Arcân rangeait quelques affaires. Il observa avec étonnement Hama bredouiller laborieusement sa demande, les yeux rivés au sol. Quand elle eut enfin réussi il baissa brusquement la tête vers elle – ce qui la fit sursauter et bondir en arrière. Il se tourna vers moi et me demanda avec un air faussement étonné : « Tiens c’est drôle, apparemment je fais peur ? » Puis il se redressa et fit retentir un rire éclatant dans le Hall. « Ah la la, dit-il, hilare, évidemment que tu peux venir voir ! » Il ajouta sérieusement : « Moi je ne fais pas dans les petits papiers et les petits mystères de bibliothèque. Mon enseignement, il est fait pour être vu ! Regarde ce gaillard, là, s’exclama-t-il en me gratifiant d’une bourrade qui manqua de me faire tomber, regarde ces muscles, là, c’est moi qui les ai forgés, c’est la moitié de mon enseignement, ça se voit bien non ? » Hama rougit d’embarras. Je ne savais plus où me mettre. « Quant à la seconde moitié, elle est pas loin non plus ! » Il ouvrit une malle non débarrassée de la veille et vida son contenu sur le sol : un mannequin pulvérisé. « Voilà ! En un coup ! C’est ça mes secrets, secrets très discrets hein ? Quand les gens voudront voir mon enseignement, ils auront qu’à regarder la dégaine de mon disciple et les ennemis démembrés éparpillés sur sa route ! »

Je rougis de honte à mon tour, trouvant l’éloge moins flatteur que prévu.

« Une belle bête, mon Stropo, hein ? » Il parlait vraiment trop fort. « Je suis pas un Maître, moi, je suis un éleveur, c’est pas du fin, c’est pas du pinailleur du dimanche, c’est pas du philosophe ou du moraliste, ah ça non ma p’tite dame, c’est de la bonne grosse brutasse élevée au grain, rapide et efficace… » Il aperçut Darotân qui fulminait à l’entrée du Hall. Il conclut sa phrase d’un air goguenard en fixant le paladin : « … en bref un vrai mec quoi. » Et il reprit le rangement de ses affaires en sifflotant, sans avoir conscience une seconde que son discours était bien plus propre à faire fuir une jeune femme qu’à l’attirer vers un congénère.
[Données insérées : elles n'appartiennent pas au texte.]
Lemma render_images_poses_witness :
  (1 <= 2)%Z
  /\ exists imgs w',
       render_images toy_model [1; 2; 3]%R 2 false "" toy_world = Ok (imgs, w')
       /\ length imgs = 2.
Proof.
  assert (Hn : (1 <= 2)%Z) by lia.
  split; [exact Hn|].
  destruct (render_images_poses toy_model [1; 2; 3]%R 2 false "" toy_world Hn)
    as (Hret & _ & _ & Htotal).
  destruct Htotal as (imgs & w' & Hr).
  { split; [discriminate|]. split; [simpl; lia|]. split; [simpl; lia|].
    split; [reflexivity|]. split; [repeat constructor|].
    exists [(0, 0)%Z], tt. split; [reflexivity|].
    intros pose. exists [(0, 0)%Z], {| feature := [red] |}.
    repeat split; reflexivity. }
  exists imgs, w'. split; [exact Hr|]. exact (proj1 (Hret imgs w' Hr)).
Defined.



Lemma epoch_event_counts_witness :
  train_epoch toy_cfg toy_model [1; 1]%Z [toy_sample] 1 [] toy_world
  = Ok ([toy_pose], toy_epoch_world)
  /\ exists evs,
       w_trace toy_epoch_world = w_trace toy_world ++ evs
       /\ count_events is_optimizer_step evs = 1
       /\ count_events is_lr_scheduler_step evs = 1
       /\ count_events is_save_checkpoint evs = 0
       /\ count_events is_mimsave evs = 1
       /\ forward_modes evs = [true] ++ repeat false 20.
Proof.
  split; [reflexivity|].
  exact (epoch_event_counts toy_cfg toy_model [1; 1]%Z [toy_sample] 1 [] toy_world
           [toy_pose] toy_epoch_world eq_refl).
Defined.

Lemma epoch_completes_only_if_witness :
  train_epoch toy_cfg toy_model [1; 1]%Z [toy_sample] 1 [] toy_world
  = Ok ([toy_pose], toy_epoch_world)
  /\ checkpoint_interval (training toy_cfg) <> 0%Z
  /\ render_interval (training toy_cfg) <> 0%Z.
Proof.
  split; [reflexivity|].
  destruct (epoch_completes_only_if toy_cfg toy_model [1; 1]%Z [toy_sample] 1 []
              toy_world [toy_pose] toy_epoch_world eq_refl) as (H1 & H2 & _).
  split; assumption.
Defined.

Lemma rendered_pose_was_trained_on_witness :
  train_epoch toy_cfg toy_model [1; 1]%Z [toy_sample] 1 [] toy_world
  = Ok ([toy_pose], toy_epoch_world)
  /\ NoDup [toy_pose]
  /\ exists p evs_train evs_render,
       p ∈ [toy_pose]
       /\ w_trace toy_epoch_world = w_trace toy_world ++ evs_train ++ evs_render
       /\ poses_used evs_render = map (frame_pose (take 3 p)) training_angles.
Proof.
  split; [reflexivity|].
  destruct (rendered_pose_was_trained_on toy_cfg toy_model [1; 1]%Z [toy_sample] 1 []
              toy_world [toy_pose] toy_epoch_world eq_refl) as (_ & Hnd & Hr).
  split; [apply Hnd; constructor|]. apply Hr. reflexivity.
Defined.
Hama s’éloigna et revint en pouffant de rire vers Darotân. Je maudissais mon Maître de m’avoir ridiculisé. Mais le paladin accueillit froidement sa promise et lui dit d’un ton sec – si claquant que je l’entendis :

« Tu n’iras pas.

— Pourquoi ?

— Parce que tu n’iras pas ! » cria-t-il.

Arcân fronça les sourcils et se redressa de toute sa stature en lançant un regard sans équivoque à Darotân : si le paladin haussait le ton une seconde fois sur Hama, mon Maître allait lui apprendre la galanterie.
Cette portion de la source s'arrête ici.